Food in every molecule

Molecular gastronomy is the future of cooking

Chef Martin Lippo

A conversation with Martin Lippo, a new age culinary consultant trainer based in Barcelona, Spain, will tell you that there is much more to cooking than what meets the eye. In particular, his work has shown what one can do with liquid nitrogen, a popular tool that allows chefs to transform food in fun and surprising ways. With many of its applications still being discovered, Martin’s work in this area is nothing short of hard work and perseverance.

“I had been looking for something to do as I did not want to study and wanted to work as a chef. At that time, it seemed to be a nice job. However, I was wrong and it was a lot of hard work,” says Martin. When his work began to get a lot of press coverage, “it was good for my family as they did not believe me as I did not study. This pushed me to do better,” says Martin. It is of little wonder that Martin holds unique names such as culinary wizard, kitchen engineer, and even MacGyver for his inventive nature. In a tête-à-tête, Martin discusses his experimentations and journey so far.

What interested you about molecular gastronomy?
This is a complicated question. Molecular is a term that no one uses anymore from where I come from. So, I am not interested in molecular. Rather, I am interested in aspects of gastronomy: the most classical and the avant-garde, the newer one. For many, the avant-garde is molecular. I am interested in all ideas of gastronomy. Exploring all the different techniques that have come up in the field is what I am truly interested in.

How do new techniques help you make and present a dish well?
There is an evolution in every sphere of our life. Cooking is no different. One has two options: you take these new concepts, ideas and technologies and ingredients or you can be stuck in tradition. Everything is constantly evolving. Imagine Indian food without chillies. They were brought to India from South America. Years ago, I could not imagine Indian food without chillies. All this is a part of what we are doing. We are just incorporating new techniques without rejecting or changing the tradition. When these are mixed together, it is called avant-garde cooking.

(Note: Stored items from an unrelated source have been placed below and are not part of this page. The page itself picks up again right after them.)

Lemma still_interruptible {A} (m : M A) : still m -> still (interruptible m).
Proof.
  intros Hm s o s' H. unfold interruptible in H.
  destruct (sigint (gym (os s))) as [[|k]|].
  - injection H as _ <-. reflexivity.
  - apply Hm in H. exact H.
  - exact (Hm _ _ _ H).
Qed.

Lemma still_logger lvl msg e : still (logger lvl msg e).
Proof. apply still_modify. reflexivity. Qed.

Lemma still_subscript d k : still (subscript d k).
Proof. unfold subscript. destruct (dict_get d k); [apply still_ret | apply still_raise]. Qed.

Lemma still_payload_subscript p k : still (payload_subscript p k).
Proof. destruct p; [apply still_subscript | apply still_raise]. Qed.

Lemma still_get_browser_side : still get_browser_side.
Proof.
  intros s o s' H. unfold get_browser_side in H.
  destruct (browser_side (self s)); injection H as _ <-; reflexivity.
Qed.

Lemma still_get_eval_goal : still get_eval_goal.
Proof.
  intros s o s' H. unfold get_eval_goal in H.
  destruct (eval_goal (self s)); injection H as _ <-; reflexivity.
Qed.

Lemma still_get_goal_image_urls : still get_goal_image_urls.
Proof.
  intros s o s' H. unfold get_goal_image_urls in H.
  destruct (goal_image_urls (self s)); injection H as _ <-; reflexivity.
Qed.

Lemma still_get_eval_rewards : still get_eval_rewards.
Proof.
  intros s o s' H. unfold get_eval_rewards in H.
  destruct (eval_rewards (self s)); injection H as _ <-; reflexivity.
Qed.

Lemma still_env_step act : still (env_step act).
Proof.
  apply still_interruptible, still_bind; [apply still_gets|]. intros g.
  apply still_bind; [apply still_modify; reflexivity|]. intros _.
  destruct (step_result g (env_calls g) act); [apply still_ret | apply still_raise].
Qed.

Lemma still_env_close : still env_close.
Proof.
  apply still_interruptible, still_bind; [apply still_modify; reflexivity|]. intros _.
  apply still_bind; [apply still_gets|]. intros g.
  destruct (close_raises g); [apply still_raise | apply still_ret].
Qed.

Lemma still_lib_call r : still (lib_call r).
Proof. destruct r as [v|e He]; [apply still_ret | apply still_raise]. Qed.

Lemma still_serialize_obs obs : still (serialize_obs obs).
Proof.
  unfold serialize_obs.
  repeat first [ apply still_ret
               | apply still_gets
               | apply still_subscript
               | apply still_lib_call
               | apply still_bind; [|intros ?]
               | progress cbv zeta ].
Qed.

Lemma still_conn_poll c t : still (conn_poll c t).
Proof.
  intros s o s' H. unfold conn_poll, bind, check_closed in H.
  destruct (conn_closed c); [injection H as _ <-; reflexivity|].
  cbn [ret] in H. cbv zeta in H.
  destruct (inbox (os s)) as [|[a e] rest].
  - injection H as _ <-. reflexivity.
  - destruct (a <=? now (os s) + Z.max 0 t); injection H as _ <-; reflexivity.
Qed.

Lemma still_conn_recv c : still (conn_recv c).
Proof.
  intros s o s' H. unfold conn_recv, bind, check_closed in H.
  destruct (conn_closed c); [injection H as _ <-; reflexivity|].
  cbn [ret] in H.
  destruct (inbox (os s)) as [|[a e] rest]; [discriminate|].
  injection H as _ <-. reflexivity.
Qed.

Lemma still_conn_send c e : still (conn_send c e).
Proof.
  intros s o s' H. unfold conn_send, bind, check_closed in H.
  destruct (conn_closed c); [injection H as _ <-; reflexivity|].
  cbn in H. injection H as _ <-. reflexivity.
Qed.

Lemma still_reply e : still (reply e).
Proof.
  apply still_bind; [apply still_get_browser_side|]. intros c.
  apply still_interruptible, still_conn_send.
Qed.

Lemma reward_appended_after s1 s2 s3 :
  self s2 = self s1 -> reward_appended s2 s3 -> reward_appended s1 s3.
Proof. unfold reward_appended. intros ->. exact id. Qed.

Lemma reward_appended_before s1 s2 s3 :
  reward_appended s1 s2 -> self s3 = self s2 -> reward_appended s1 s3.
Proof. unfold reward_appended. intros H ->. exact H. Qed.

Lemma appends_reward_still {A} (m : M A) : still m -> appends_reward m.
Proof. intros Hm s o s' H. left. exact (Hm _ _ _ H). Qed.

Lemma appends_reward_bind_l {A B} (m : M A) (k : A -> M B) :
  still m -> (forall a, appends_reward (k a)) -> appends_reward (bind m k).
Proof.
  intros Hm Hk s o s' H. unfold bind in H.
  destruct (m s) as [[[a|ex] s1]|] eqn:Hms; [| |discriminate].
  - eapply reward_appended_after; [exact (Hm _ _ _ Hms) | exact (Hk a _ _ _ H)].
  - injection H as _ <-. left. exact (Hm _ _ _ Hms).
Qed.

Lemma appends_reward_bind_r {A B} (m : M A) (k : A -> M B) :
  appends_reward m -> (forall a, still (k a)) -> appends_reward (bind m k).
Proof.
  intros Hm Hk s o s' H. unfold bind in H.
  destruct (m s) as [[[a|ex] s1]|] eqn:Hms; [| |discriminate].
  - eapply reward_appended_before; [exact (Hm _ _ _ Hms) | exact (Hk a _ _ _ H)].
  - injection H as _ <-. exact (Hm _ _ _ Hms).
Qed.

(** Lines 194 and 195. *)
Lemma record_reward_appends reward :
  appends_reward
    (em <- gets (fun s => eval_mode (self s)) ;;
     if em then append_eval_reward reward else ret tt).
Proof.
  intros s o s' H. unfold bind at 1, gets in H.
  destruct (eval_mode (self s)) eqn:Hm; [|injection H as _ <-; left; reflexivity].
  unfold append_eval_reward, bind, get_eval_rewards in H.
  destruct (eval_rewards (self s)) as [old|] eqn:Ho;
    [|injection H as _ <-; left; reflexivity].
  injection H as _ <-. right. split; [exact Hm|].
  exists old, reward. split; [exact Ho | reflexivity].
Qed.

What does avant-garde cooking mean for you?
Avant-garde allows me to create something new and inspire a new generation of chefs to create something of their own that is unique and open a window to their cooking heritage. Furthermore, in this type of cooking, I am given the opportunity to keep playing — something that I feel that adults have lost over time.

How important is experimentation while creating new dishes?
There are many different ways to develop something new. Specifically, it can be done in three ways: a new ingredient, tool or concept. These act as a window to explore new things. So, when we are confronted with one of these, it is difficult to come up with something new and our experimentations may not always be successful. So, coming up with something that is perfect is always a long trial and error process. While perfecting a dish may take some time, it is important to not give up. It is imperative that one tests everything and experiments constantly.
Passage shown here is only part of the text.